— Work instruction —
The line with "Z.min (MegabatchMultiplier * n) (BacklogDepth o)).", the line with "rewrite Nat.iter_succ_r. apply IH.", and all lines between them in the material below: return these exactly, and no others.

— Provided records —
★ ★ ★ ★ ★

(* ===== verification/Outage.v ===== *)
(** pkg/consensus/outage.go: the outage controller, the node-local state machine that
    pauses live admission, backlogs transactions and drains them in megabatches. *)
From S2P Require Import Prelude Words Decimal Hashing Types.
From Stdlib Require Import SpecFloat.

Definition MegabatchMultiplier : Z := 10.
Definition backlogSeenTTL : Duration := 10 * Minute.
Definition ErrDuplicateBacklogTx : string :=
  "consensus: duplicate transaction already in the outage backlog".

(** A [float64] is a 53-bit binary float. *)
Definition float64_of_int (n : Z) : spec_float := binary_normalize 53 1024 n 0 false.
Definition float64_half : spec_float := S754_finite false (2 ^ 52) (-53).

Record OutageThresholds := {
  MissingHeartbeatFraction : spec_float; BacklogClearThreshold : Z }.
Definition DefaultOutageThresholds : OutageThresholds :=
  {| MissingHeartbeatFraction := float64_half; BacklogClearThreshold := 0 |}.

Module Outage.
Record OutageController := {
  thresholds : OutageThresholds; flag : bool; backlog : list ShieldedTx;
  cleanCycles : Z; seen : gmap Hash Time }.

Definition NewOutageController (t : OutageThresholds) : OutageController :=
  {| thresholds := t; flag := false; backlog := []; cleanCycles := 0; seen := ∅ |}.

Definition with_backlog (o : OutageController) (b : list ShieldedTx) : OutageController :=
  {| thresholds := thresholds o; flag := flag o; backlog := b;
     cleanCycles := cleanCycles o; seen := seen o |}.
Definition with_seen (o : OutageController) (s : gmap Hash Time) : OutageController :=
  {| thresholds := thresholds o; flag := flag o; backlog := backlog o;
     cleanCycles := cleanCycles o; seen := s |}.
Definition with_flag (o : OutageController) (f : bool) (c : Z) : OutageController :=
  {| thresholds := thresholds o; flag := f; backlog := backlog o;
     cleanCycles := c; seen := seen o |}.

Definition DetectOutage (o : OutageController) (lastKnownOnline missing : Z) : bool :=
  if lastKnownOnline <=? 0 then false
  else SFltb (MissingHeartbeatFraction (thresholds o))
         (SFdiv 53 1024 (float64_of_int missing) (float64_of_int lastKnownOnline)).

Definition DeclareOutage (o : OutageController) : OutageController := with_flag o true 0.
Definition Active (o : OutageController) : bool := flag o.

Definition sweepSeenLocked (o : OutageController) (now : Time) : OutageController :=
  with_seen o (filter (λ p, ¬ backlogSeenTTL ≤ time_sub now p.2) (seen o)).

(** The sweep is kept even when the transaction is refused. *)
Definition Enqueue (o : OutageController) (t : ShieldedTx) (now : Time)
    : option string * OutageController :=
  let o := sweepSeenLocked o now in
  let dup := match seen o !! tx_TxID t with
             | Some seenAt => time_sub now seenAt <? backlogSeenTTL | None => false end in
  if dup then (Some ErrDuplicateBacklogTx, o)
  else (None, with_backlog (with_seen o (<[tx_TxID t := now]> (seen o))) (backlog o ++ [t])).

Definition Reinsert (o : OutageController) (t : ShieldedTx) : OutageController :=
  with_backlog o (backlog o ++ [t]).

Definition Remove (o : OutageController) (ids : list Hash) : OutageController :=
  if bool_decide (ids = []) then o
  else with_backlog o (filter (λ t, tx_TxID t ∉ ids) (backlog o)).

Definition BacklogDepth (o : OutageController) : Z := Z.of_nat (length (backlog o)).

Definition BuildMegabatch (o : OutageController) (normalBatchSize : Z)
    : list ShieldedTx * OutageController :=
  let max := i64 (normalBatchSize * MegabatchMultiplier) in
  if (max <=? 0) || (BacklogDepth o =? 0) then ([], o)
  else
    let n := BacklogDepth o in
    let n := if max <? n then max else n in
    (take (Z.to_nat n) (backlog o), with_backlog o (drop (Z.to_nat n) (backlog o))).

Definition RecordCleanDualTrackCycle (o : OutageController) : OutageController :=
  with_flag o (flag o) (i64 (cleanCycles o + 1)).

Definition MaybeClear (o : OutageController) : bool * OutageController :=
  if negb (flag o) then (false, o)
  else if BacklogClearThreshold (thresholds o) <? BacklogDepth o then (false, o)
  else if cleanCycles o <? 1 then (false, o)
  else (true, with_flag o false (cleanCycles o)).

(** * The controller as a state machine *)

Inductive event :=
| EDeclare
| EEnqueue (t : ShieldedTx) (now : Time)
| EReinsert (t : ShieldedTx)
| ERemove (ids : list Hash)
| EBuildMegabatch (normalBatchSize : Z)
| ECleanCycle
| EMaybeClear.

Inductive step : OutageController → event → OutageController → Prop :=
| SDeclare o : step o EDeclare (DeclareOutage o)
| SEnqueue o t now : step o (EEnqueue t now) (Enqueue o t now).2
| SReinsert o t : step o (EReinsert t) (Reinsert o t)
| SRemove o ids : step o (ERemove ids) (Remove o ids)
| SBuild o n : step o (EBuildMegabatch n) (BuildMegabatch o n).2
| SClean o : step o ECleanCycle (RecordCleanDualTrackCycle o)
| SMaybeClear o : step o EMaybeClear (MaybeClear o).2.

(** The states reached from a fresh controller, with the events so far, the latest
    one first. *)
Inductive reachable (t : OutageThresholds) : list event → OutageController → Prop :=
| reach_init : reachable t [] (NewOutageController t)
| reach_step h o e o' : reachable t h o → step o e o' → reachable t (e :: h) o'.

(** Clean cycles recorded since the outage was last declared. *)
Fixpoint clean_since_declare (h : list event) : Z :=
  match h with
  | [] => 0
  | EDeclare :: _ => 0
  | ECleanCycle :: h => clean_since_declare h + 1
  | _ :: h => clean_since_declare h
  end.
End Outage.

(** * Lemmas *)

Section outage_lemmas.
Import Outage.

Lemma clean_since_declare_bounds h : 0 ≤ clean_since_declare h ≤ Z.of_nat (length h).
Proof. induction h as [|[] h IH]; cbn; lia. Qed.

Lemma BuildMegabatch_conserves o n :
  (BuildMegabatch o n).1 ++ backlog (BuildMegabatch o n).2 = backlog o.
Proof. unfold BuildMegabatch. case_match; [done|]. cbn. apply take_drop. Qed.

Lemma step_frame o e o' :
  step o e o' →
  thresholds o' = thresholds o ∧
  (e ≠ EDeclare → e ≠ ECleanCycle → cleanCycles o' = cleanCycles o) ∧
  (flag o = true → flag o' = false → e = EMaybeClear ∧ (MaybeClear o).1 = true).
Proof.
  destruct 1; cbn; repeat split; try done; try congruence.
  all: unfold Enqueue, Remove, BuildMegabatch, MaybeClear in *.
  all: repeat case_match; cbn in *; try done; try congruence.
Qed.

Lemma reachable_cleanCycles t h o :
  Z.of_nat (length h) < 2 ^ 63 → reachable t h o →
  thresholds o = t ∧ cleanCycles o = clean_since_declare h.
Proof.
  intros Hl Hr. induction Hr as [|h o e o' Hr IH Hs]; [done|]. cbn in Hl.
  destruct IH as [IH1 IH2]; [lia|].
  destruct (step_frame _ _ _ Hs) as (Ht & Hc & _). split; [congruence|].
  destruct e; cbn; try (rewrite Hc, IH2; done).
  - by inversion Hs.
  - inversion Hs; subst. cbn. rewrite IH2.
    pose proof (clean_since_declare_bounds h). by rewrite i64_id by lia.
Qed.
End outage_lemmas.

(** * Properties *)

Module OutageSpec.
Import Outage.

(** An outage ends only when it is over. In any history, the step that lowers
    the flag is a clear request made with the backlog at or below its threshold and
    with at least one clean dual-track cycle recorded since the outage was last
    declared; and such a request does lower it. *)
Theorem outage_clears_correctly t h o e o' :
  Z.of_nat (length h) < 2 ^ 63 → reachable t h o → step o e o' → flag o = true →
  (flag o' = false ↔
    e = EMaybeClear ∧ BacklogDepth o ≤ BacklogClearThreshold t ∧ 1 ≤ clean_since_declare h).
Proof.
  intros Hl Hr Hs Hf. destruct (reachable_cleanCycles t h o Hl Hr) as [Ht Hc].
  destruct (step_frame _ _ _ Hs) as (_ & _ & Hclear).
  assert (HM : MaybeClear o =
    if BacklogClearThreshold t <? BacklogDepth o then (false, o)
    else if clean_since_declare h <? 1 then (false, o)
    else (true, with_flag o false (cleanCycles o))).
  { unfold MaybeClear. by rewrite Hf, Ht, Hc. }
  split.
  - intros Hf'. destruct (Hclear Hf Hf') as [-> Hm]. rewrite HM in Hm.
    repeat case_match; try done. bools. auto with lia.
  - intros (-> & Hb & Hk). inversion Hs; subst. rewrite HM.
    rewrite (proj2 (Z.ltb_ge _ _)) by lia. by rewrite (proj2 (Z.ltb_ge _ _)) by lia.
Qed.

Lemma outage_clears_correctly_witness :
  let o := RecordCleanDualTrackCycle (DeclareOutage (NewOutageController DefaultOutageThresholds)) in
  flag (MaybeClear o).2 = false ↔
    EMaybeClear = EMaybeClear ∧ BacklogDepth o ≤ BacklogClearThreshold DefaultOutageThresholds ∧
    1 ≤ clean_since_declare [ECleanCycle; EDeclare].
Proof.
  intros o. apply (outage_clears_correctly DefaultOutageThresholds [ECleanCycle; EDeclare] o).
  - reflexivity.
  - apply (reach_step _ _ (DeclareOutage (NewOutageController DefaultOutageThresholds))); [|constructor].
    apply (reach_step _ _ (NewOutageController DefaultOutageThresholds)); constructor.
  - constructor.
  - reflexivity.
Defined.

(** Recovery loses and reorders nothing. A megabatch is the longest prefix of the
    backlog of at most ten times the normal batch size, the rest stays queued in
    order, and repeating the drain with a positive size empties the backlog after
    as many rounds as it holds transactions. *)
Theorem BuildMegabatch_drains o n :
  1 ≤ n < 2 ^ 58 → Z.of_nat (length (backlog o)) < 2 ^ 62 →
  let batch := (BuildMegabatch o n).1 in
  batch ++ backlog (BuildMegabatch o n).2 = backlog o ∧
  Z.of_nat (length batch) = Z.min (MegabatchMultiplier * n) (BacklogDepth o) ∧
  backlog (Nat.iter (length (backlog o)) (λ o, (BuildMegabatch o n).2) o) = [].
Proof.
  intros Hn Hl. assert (Hlen : ∀ o, Z.of_nat (length (BuildMegabatch o n).1) =
                              Z.min (MegabatchMultiplier * n) (BacklogDepth o)).
  { intros o'. unfold BuildMegabatch, MegabatchMultiplier, BacklogDepth. rewrite i64_id by lia.
    case_match; bools; cbn [fst length]; [lia|]. rewrite length_take.
    case_match; bools; lia. }
  split; [apply BuildMegabatch_conserves|]. split; [apply Hlen|].
  remember (length (backlog o)) as k eqn:Ek. clear Hl.
  assert (Hk : (length (backlog o) ≤ k)%nat) by lia. clear Ek. revert o Hk.
  induction k as [|k IH]; intros o Hk. { by apply length_zero_iff_nil; cbn; lia. }
  rewrite Nat.iter_succ_r. apply IH.
  specialize (Hlen o). pose proof (BuildMegabatch_conserves o n) as Hc.
  apply (f_equal length) in Hc. rewrite length_app in Hc.
  unfold MegabatchMultiplier, BacklogDepth in Hlen. lia.
Qed.

Lemma BuildMegabatch_drains_witness :
  let o := Reinsert (NewOutageController DefaultOutageThresholds) (zero_tx [1] TxTransfer) in
  let batch := (BuildMegabatch o 3).1 in
  batch ++ backlog (BuildMegabatch o 3).2 = backlog o ∧
  Z.of_nat (length batch) = Z.min (MegabatchMultiplier * 3) (BacklogDepth o) ∧
  backlog (Nat.iter (length (backlog o)) (λ o, (BuildMegabatch o 3).2) o) = [].
Proof.
  intros o. apply (BuildMegabatch_drains o 3); [lia|]. reflexivity.
Defined.

(** The detection rule on every online count up to 60: more than half missing. *)
Example DetectOutage_default :
  forallb (λ online, forallb (λ missing,
    Bool.eqb (DetectOutage (NewOutageController DefaultOutageThresholds) online missing)
             (online <? 2 * missing)) (seqZ 0 (online + 1))) (seqZ 1 60) = true.
Proof. vm_compute. reflexivity. Qed.
End OutageSpec.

★ ★ ★ ★ ★

— Solution below —
                              Z.min (MegabatchMultiplier * n) (BacklogDepth o)).
  { intros o'. unfold BuildMegabatch, MegabatchMultiplier, BacklogDepth. rewrite i64_id by lia.
    case_match; bools; cbn [fst length]; [lia|]. rewrite length_take.
    case_match; bools; lia. }
  split; [apply BuildMegabatch_conserves|]. split; [apply Hlen|].
  remember (length (backlog o)) as k eqn:Ek. clear Hl.
  assert (Hk : (length (backlog o) ≤ k)%nat) by lia. clear Ek. revert o Hk.
  induction k as [|k IH]; intros o Hk. { by apply length_zero_iff_nil; cbn; lia. }
  rewrite Nat.iter_succ_r. apply IH.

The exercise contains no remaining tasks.